• [Instructions for the task]
Retyping the entries exactly is all that is required.

(Stored items)
============

Definition run_op (o : Op) (w : World) (tbl : Table) : World * Table :=
  match o with
  | Capture svc t r op d =>
      let '(_, w', tbl') := add_to_queue db_commit utcnow svc t r op d w tbl in
      (w', tbl')
  | PushBatch svc limit =>
      let '(_, w', tbl') :=
        push_pending_changes execute db_commit utcnow svc limit w tbl in
      (w', tbl')
  | ClearSynced days =>
      let '(_, w', tbl') := clear_synced_items db_commit utcnow days w tbl in
      (w', tbl')
  | QueueStatus => (w, tbl)
  end.

Fixpoint run_ops (os : list Op) (w : World) (tbl : Table) : World * Table :=
  match os with
  | [] => (w, tbl)
  | o :: os' => let '(w', tbl') := run_op o w tbl in run_ops os' w' tbl'
  end.
End Engine.

(** Whether an operation is the sweep of old synced rows. *)
Definition is_sweep (o : Op) : bool :=
  match o with ClearSynced _ => true | _ => false end.

(** ** Construction of the service and the manager *)

(** The values of [config.py] that the engine reads. *)
Record Config : Type := MkConfig {
  SYNC_ENABLED : bool;
  SUPABASE_URL : string;
  SUPABASE_KEY : string;
  SYNC_INTERVAL : Z;
  SYNC_ON_STARTUP : bool;
  SYNC_AUTO : bool
}.

(** The truth value of a Python string: it is true unless empty. *)
Definition str_truthy (s : string) : bool := bool_decide (s ≠ "").

(** [SyncService.__init__].  [SUPABASE_AVAILABLE] tells whether the
    [supabase] package could be imported, [create_client] is the
    constructor of that package, which may raise. *)
Definition SyncService_init (cfg : Config) (SUPABASE_AVAILABLE : bool)
    (create_client : string → string → Outcome Client) : SyncService :=
  let enabled := SYNC_ENABLED cfg && SUPABASE_AVAILABLE in
  if enabled && str_truthy (SUPABASE_URL cfg) && str_truthy (SUPABASE_KEY cfg)
  then
    match create_client (SUPABASE_URL cfg) (SUPABASE_KEY cfg) with
    | Returns c => MkService enabled (Some c)
    | Raise _ => MkService false None
    end
  else MkService enabled None.

(** [SyncManager.__init__] from the configuration. *)
Definition SyncManager_init (cfg : Config) (SUPABASE_AVAILABLE : bool)
    (create_client : string → string → Outcome Client) : SyncManager :=
  new_manager (SYNC_AUTO cfg)
    (SyncService_init cfg SUPABASE_AVAILABLE create_client).

(** ** The main window as a consumer of the status *)

(** The truth value of a value of a status dictionary. *)
Definition truthy (v : Value) : bool :=
  match v with
  | VBool b => b
  | VInt n => bool_decide (n ≠ 0)
  end.

(** [v > 0] in Python, where [True] counts as 1. *)
Definition positive_value (v : Value) : bool :=
  match v with
  | VBool b => b
  | VInt n => bool_decide (0 < n)
  end.

(** The messages of the status bar. *)
Inductive StatusBarMessage : Type :=
| SyncPendingChanges (pending : Value)   (* "Sync: {pending} pending changes" *)
| AllChangesSynced.                      (* "All changes synced" *)

(** [MainWindow.on_sync_status_changed], the slot connected to
    [sync_status_changed]: the message it shows, if any. *)
Definition on_sync_status_changed (status : gmap string Value)
    : option StatusBarMessage :=
  match status !! "enabled" with
  | Some v =>
      if truthy v then
        let pending := default (VInt 0) (status !! "pending") in
        if positive_value pending then Some (SyncPendingChanges pending)
        else Some AllChangesSynced
      else None
  | None => None
  end.

(** The text of the dialog of [MainWindow.show_sync_status]. *)
Inductive StatusDialog : Type :=
| SyncStatusText (pending syncing failed synced : Value)
| SyncDisabledNotice.

(** [MainWindow.show_sync_status] on the dictionary that [get_status]
    returned. *)
Definition show_sync_status (status : gmap string Value) : StatusDialog :=
  if default false (truthy <$> status !! "enabled") then
    SyncStatusText (default (VInt 0) (status !! "pending"))
                   (default (VInt 0) (status !! "syncing"))
                   (default (VInt 0) (status !! "failed"))
                   (default (VInt 0) (status !! "synced"))
  else SyncDisabledNotice.

(** ** Vocabulary for the properties of the queue *)

(** The columns that the engine never assigns after the insert. *)
Definition same_record (a b : row) : Prop :=
  id a = id b ∧ table_name a = table_name b ∧ record_id a = record_id b ∧
  operation a = operation b ∧ data a = data b ∧ created_at a = created_at b.

(** How a batch may change the row at one position of the table. *)
Definition evolves (a b : row) : Prop :=
  same_record a b ∧
  (b = a ∨
   (status a = "pending" ∧
    (status b = "syncing" ∨ status b = "synced" ∨ status b = "failed"))).

(** The shape of the rows of a queue that only the engine has written. *)
Definition engine_row (r : row) : Prop :=
  (status r = "pending" ∧ retry_count r = 0 ∧ error_message r = None ∧
   synced_at r = None) ∨
  (status r = "syncing" ∧ retry_count r = 0 ∧ error_message r = None ∧
   synced_at r = None) ∨
  (status r = "synced" ∧ retry_count r = 0 ∧ error_message r = None ∧
   synced_at r ≠ None) ∨
  (status r = "failed" ∧ retry_count r = 1 ∧ synced_at r = None).

(** The sum that [get_queue_status] reports as [total]. *)
Definition total_count (tbl : Table) : Z :=
  count_status "pending" tbl + count_status "syncing" tbl +
  count_status "failed" tbl + count_status "synced" tbl.

(** The rows that a sweep with the given cutoff deletes. *)
Definition swept (cutoff : Z) (r : row) : Prop :=
  status r = "synced" ∧ ∃ t, synced_at r = Some t ∧ t < cutoff.

(** The rows that a sweep with the given cutoff keeps, and the number of
    those it deletes. *)
Definition kept_rows (cutoff : Z) (tbl : Table) : Table :=
  filter (λ r, is_stale cutoff r ≠ true) tbl.
Definition gone_count (cutoff : Z) (tbl : Table) : Z :=
  Z.of_nat (length (filter (λ r, is_stale cutoff r = true) tbl)).

(** An operation that goes through a service that is not enabled, or
    that only reads. *)
Definition without_service (o : Op) : Prop :=
  match o with
  | Capture svc _ _ _ _ => is_enabled svc = false
  | PushBatch svc _ => is_enabled svc = false
  | ClearSynced _ => False
  | QueueStatus => True
  end.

============

• [Solution for this exercise]
Definition run_op (o : Op) (w : World) (tbl : Table) : World * Table :=
  match o with
  | Capture svc t r op d =>
      let '(_, w', tbl') := add_to_queue db_commit utcnow svc t r op d w tbl in
      (w', tbl')
  | PushBatch svc limit =>
      let '(_, w', tbl') :=
        push_pending_changes execute db_commit utcnow svc limit w tbl in
      (w', tbl')
  | ClearSynced days =>
      let '(_, w', tbl') := clear_synced_items db_commit utcnow days w tbl in
      (w', tbl')
  | QueueStatus => (w, tbl)
  end.

Fixpoint run_ops (os : list Op) (w : World) (tbl : Table) : World * Table :=
  match os with
  | [] => (w, tbl)
  | o :: os' => let '(w', tbl') := run_op o w tbl in run_ops os' w' tbl'
  end.
End Engine.

(** Whether an operation is the sweep of old synced rows. *)
Definition is_sweep (o : Op) : bool :=
  match o with ClearSynced _ => true | _ => false end.

(** ** Construction of the service and the manager *)

(** The values of [config.py] that the engine reads. *)
Record Config : Type := MkConfig {
  SYNC_ENABLED : bool;
  SUPABASE_URL : string;
  SUPABASE_KEY : string;
  SYNC_INTERVAL : Z;
  SYNC_ON_STARTUP : bool;
  SYNC_AUTO : bool
}.

(** The truth value of a Python string: it is true unless empty. *)
Definition str_truthy (s : string) : bool := bool_decide (s ≠ "").

(** [SyncService.__init__].  [SUPABASE_AVAILABLE] tells whether the
    [supabase] package could be imported, [create_client] is the
    constructor of that package, which may raise. *)
Definition SyncService_init (cfg : Config) (SUPABASE_AVAILABLE : bool)
    (create_client : string → string → Outcome Client) : SyncService :=
  let enabled := SYNC_ENABLED cfg && SUPABASE_AVAILABLE in
  if enabled && str_truthy (SUPABASE_URL cfg) && str_truthy (SUPABASE_KEY cfg)
  then
    match create_client (SUPABASE_URL cfg) (SUPABASE_KEY cfg) with
    | Returns c => MkService enabled (Some c)
    | Raise _ => MkService false None
    end
  else MkService enabled None.

(** [SyncManager.__init__] from the configuration. *)
Definition SyncManager_init (cfg : Config) (SUPABASE_AVAILABLE : bool)
    (create_client : string → string → Outcome Client) : SyncManager :=
  new_manager (SYNC_AUTO cfg)
    (SyncService_init cfg SUPABASE_AVAILABLE create_client).

(** ** The main window as a consumer of the status *)

(** The truth value of a value of a status dictionary. *)
Definition truthy (v : Value) : bool :=
  match v with
  | VBool b => b
  | VInt n => bool_decide (n ≠ 0)
  end.

(** [v > 0] in Python, where [True] counts as 1. *)
Definition positive_value (v : Value) : bool :=
  match v with
  | VBool b => b
  | VInt n => bool_decide (0 < n)
  end.

(** The messages of the status bar. *)
Inductive StatusBarMessage : Type :=
| SyncPendingChanges (pending : Value)   (* "Sync: {pending} pending changes" *)
| AllChangesSynced.                      (* "All changes synced" *)

(** [MainWindow.on_sync_status_changed], the slot connected to
    [sync_status_changed]: the message it shows, if any. *)
Definition on_sync_status_changed (status : gmap string Value)
    : option StatusBarMessage :=
  match status !! "enabled" with
  | Some v =>
      if truthy v then
        let pending := default (VInt 0) (status !! "pending") in
        if positive_value pending then Some (SyncPendingChanges pending)
        else Some AllChangesSynced
      else None
  | None => None
  end.

(** The text of the dialog of [MainWindow.show_sync_status]. *)
Inductive StatusDialog : Type :=
| SyncStatusText (pending syncing failed synced : Value)
| SyncDisabledNotice.

(** [MainWindow.show_sync_status] on the dictionary that [get_status]
    returned. *)
Definition show_sync_status (status : gmap string Value) : StatusDialog :=
  if default false (truthy <$> status !! "enabled") then
    SyncStatusText (default (VInt 0) (status !! "pending"))
                   (default (VInt 0) (status !! "syncing"))
                   (default (VInt 0) (status !! "failed"))
                   (default (VInt 0) (status !! "synced"))
  else SyncDisabledNotice.

(** ** Vocabulary for the properties of the queue *)

(** The columns that the engine never assigns after the insert. *)
Definition same_record (a b : row) : Prop :=
  id a = id b ∧ table_name a = table_name b ∧ record_id a = record_id b ∧
  operation a = operation b ∧ data a = data b ∧ created_at a = created_at b.

(** How a batch may change the row at one position of the table. *)
Definition evolves (a b : row) : Prop :=
  same_record a b ∧
  (b = a ∨
   (status a = "pending" ∧
    (status b = "syncing" ∨ status b = "synced" ∨ status b = "failed"))).

(** The shape of the rows of a queue that only the engine has written. *)
Definition engine_row (r : row) : Prop :=
  (status r = "pending" ∧ retry_count r = 0 ∧ error_message r = None ∧
   synced_at r = None) ∨
  (status r = "syncing" ∧ retry_count r = 0 ∧ error_message r = None ∧
   synced_at r = None) ∨
  (status r = "synced" ∧ retry_count r = 0 ∧ error_message r = None ∧
   synced_at r ≠ None) ∨
  (status r = "failed" ∧ retry_count r = 1 ∧ synced_at r = None).

(** The sum that [get_queue_status] reports as [total]. *)
Definition total_count (tbl : Table) : Z :=
  count_status "pending" tbl + count_status "syncing" tbl +
  count_status "failed" tbl + count_status "synced" tbl.

(** The rows that a sweep with the given cutoff deletes. *)
Definition swept (cutoff : Z) (r : row) : Prop :=
  status r = "synced" ∧ ∃ t, synced_at r = Some t ∧ t < cutoff.

(** The rows that a sweep with the given cutoff keeps, and the number of
    those it deletes. *)
Definition kept_rows (cutoff : Z) (tbl : Table) : Table :=
  filter (λ r, is_stale cutoff r ≠ true) tbl.
Definition gone_count (cutoff : Z) (tbl : Table) : Z :=
  Z.of_nat (length (filter (λ r, is_stale cutoff r = true) tbl)).

(** An operation that goes through a service that is not enabled, or
    that only reads. *)
Definition without_service (o : Op) : Prop :=
  match o with
  | Capture svc _ _ _ _ => is_enabled svc = false
  | PushBatch svc _ => is_enabled svc = false
  | ClearSynced _ => False
  | QueueStatus => True
  end.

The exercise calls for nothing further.